# BRIEF:
Among the entries below, take the line with "destruct H as (H1 & H2 & _)." and the line with "apply (eqm_cancel_odd 39);", and output them and every line between them exactly, with nothing else.

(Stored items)

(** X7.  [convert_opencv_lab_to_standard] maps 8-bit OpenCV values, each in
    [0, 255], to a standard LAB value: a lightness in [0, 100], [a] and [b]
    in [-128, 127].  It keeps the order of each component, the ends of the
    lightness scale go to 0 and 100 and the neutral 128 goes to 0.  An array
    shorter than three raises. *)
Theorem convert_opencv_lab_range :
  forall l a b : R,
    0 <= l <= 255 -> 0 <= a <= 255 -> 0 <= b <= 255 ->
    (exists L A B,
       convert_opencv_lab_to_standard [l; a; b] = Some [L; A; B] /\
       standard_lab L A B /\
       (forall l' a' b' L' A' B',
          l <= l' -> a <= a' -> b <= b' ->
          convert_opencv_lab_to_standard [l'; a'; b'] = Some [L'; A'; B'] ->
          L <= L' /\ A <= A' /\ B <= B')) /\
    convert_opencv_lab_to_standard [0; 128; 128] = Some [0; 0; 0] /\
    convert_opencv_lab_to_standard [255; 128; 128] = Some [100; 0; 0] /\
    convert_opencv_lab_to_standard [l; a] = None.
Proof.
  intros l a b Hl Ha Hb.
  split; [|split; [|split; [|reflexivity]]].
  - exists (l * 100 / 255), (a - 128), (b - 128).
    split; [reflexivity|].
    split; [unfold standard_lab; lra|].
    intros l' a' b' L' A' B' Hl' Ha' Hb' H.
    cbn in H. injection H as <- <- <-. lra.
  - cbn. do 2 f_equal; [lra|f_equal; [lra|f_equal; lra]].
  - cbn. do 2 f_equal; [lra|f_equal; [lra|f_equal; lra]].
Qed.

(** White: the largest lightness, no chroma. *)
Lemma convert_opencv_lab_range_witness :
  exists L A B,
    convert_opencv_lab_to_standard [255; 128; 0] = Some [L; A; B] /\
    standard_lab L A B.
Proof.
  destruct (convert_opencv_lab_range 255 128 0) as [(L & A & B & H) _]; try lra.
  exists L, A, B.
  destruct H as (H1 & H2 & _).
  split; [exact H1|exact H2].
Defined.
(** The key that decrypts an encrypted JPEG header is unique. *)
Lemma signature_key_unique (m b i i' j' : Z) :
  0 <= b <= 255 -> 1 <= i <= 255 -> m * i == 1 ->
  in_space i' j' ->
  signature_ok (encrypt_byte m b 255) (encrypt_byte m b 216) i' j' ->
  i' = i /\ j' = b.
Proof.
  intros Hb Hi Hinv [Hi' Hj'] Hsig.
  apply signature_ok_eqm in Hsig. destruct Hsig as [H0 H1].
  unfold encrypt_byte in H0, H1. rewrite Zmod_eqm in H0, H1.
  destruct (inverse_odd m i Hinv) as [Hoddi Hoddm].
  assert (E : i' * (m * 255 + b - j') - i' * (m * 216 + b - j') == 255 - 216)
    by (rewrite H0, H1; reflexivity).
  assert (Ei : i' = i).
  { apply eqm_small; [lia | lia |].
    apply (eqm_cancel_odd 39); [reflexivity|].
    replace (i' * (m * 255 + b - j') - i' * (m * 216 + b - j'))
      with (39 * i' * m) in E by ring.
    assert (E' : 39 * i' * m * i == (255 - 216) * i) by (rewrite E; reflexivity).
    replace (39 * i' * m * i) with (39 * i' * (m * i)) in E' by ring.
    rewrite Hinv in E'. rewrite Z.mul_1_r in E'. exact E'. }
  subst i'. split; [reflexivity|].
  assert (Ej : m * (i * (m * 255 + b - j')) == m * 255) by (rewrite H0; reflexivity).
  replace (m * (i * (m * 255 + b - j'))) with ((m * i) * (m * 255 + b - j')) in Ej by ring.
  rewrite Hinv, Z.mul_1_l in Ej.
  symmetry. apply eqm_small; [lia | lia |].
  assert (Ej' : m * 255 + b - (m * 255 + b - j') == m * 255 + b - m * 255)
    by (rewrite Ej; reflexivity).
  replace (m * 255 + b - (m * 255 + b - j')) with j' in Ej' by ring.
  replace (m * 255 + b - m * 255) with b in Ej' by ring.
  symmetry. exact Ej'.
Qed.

# ANSWER TO THIS EXERCISE:
  destruct H as (H1 & H2 & _).
  split; [exact H1|exact H2].
Defined.
(** The key that decrypts an encrypted JPEG header is unique. *)
Lemma signature_key_unique (m b i i' j' : Z) :
  0 <= b <= 255 -> 1 <= i <= 255 -> m * i == 1 ->
  in_space i' j' ->
  signature_ok (encrypt_byte m b 255) (encrypt_byte m b 216) i' j' ->
  i' = i /\ j' = b.
Proof.
  intros Hb Hi Hinv [Hi' Hj'] Hsig.
  apply signature_ok_eqm in Hsig. destruct Hsig as [H0 H1].
  unfold encrypt_byte in H0, H1. rewrite Zmod_eqm in H0, H1.
  destruct (inverse_odd m i Hinv) as [Hoddi Hoddm].
  assert (E : i' * (m * 255 + b - j') - i' * (m * 216 + b - j') == 255 - 216)
    by (rewrite H0, H1; reflexivity).
  assert (Ei : i' = i).
  { apply eqm_small; [lia | lia |].
    apply (eqm_cancel_odd 39); [reflexivity|].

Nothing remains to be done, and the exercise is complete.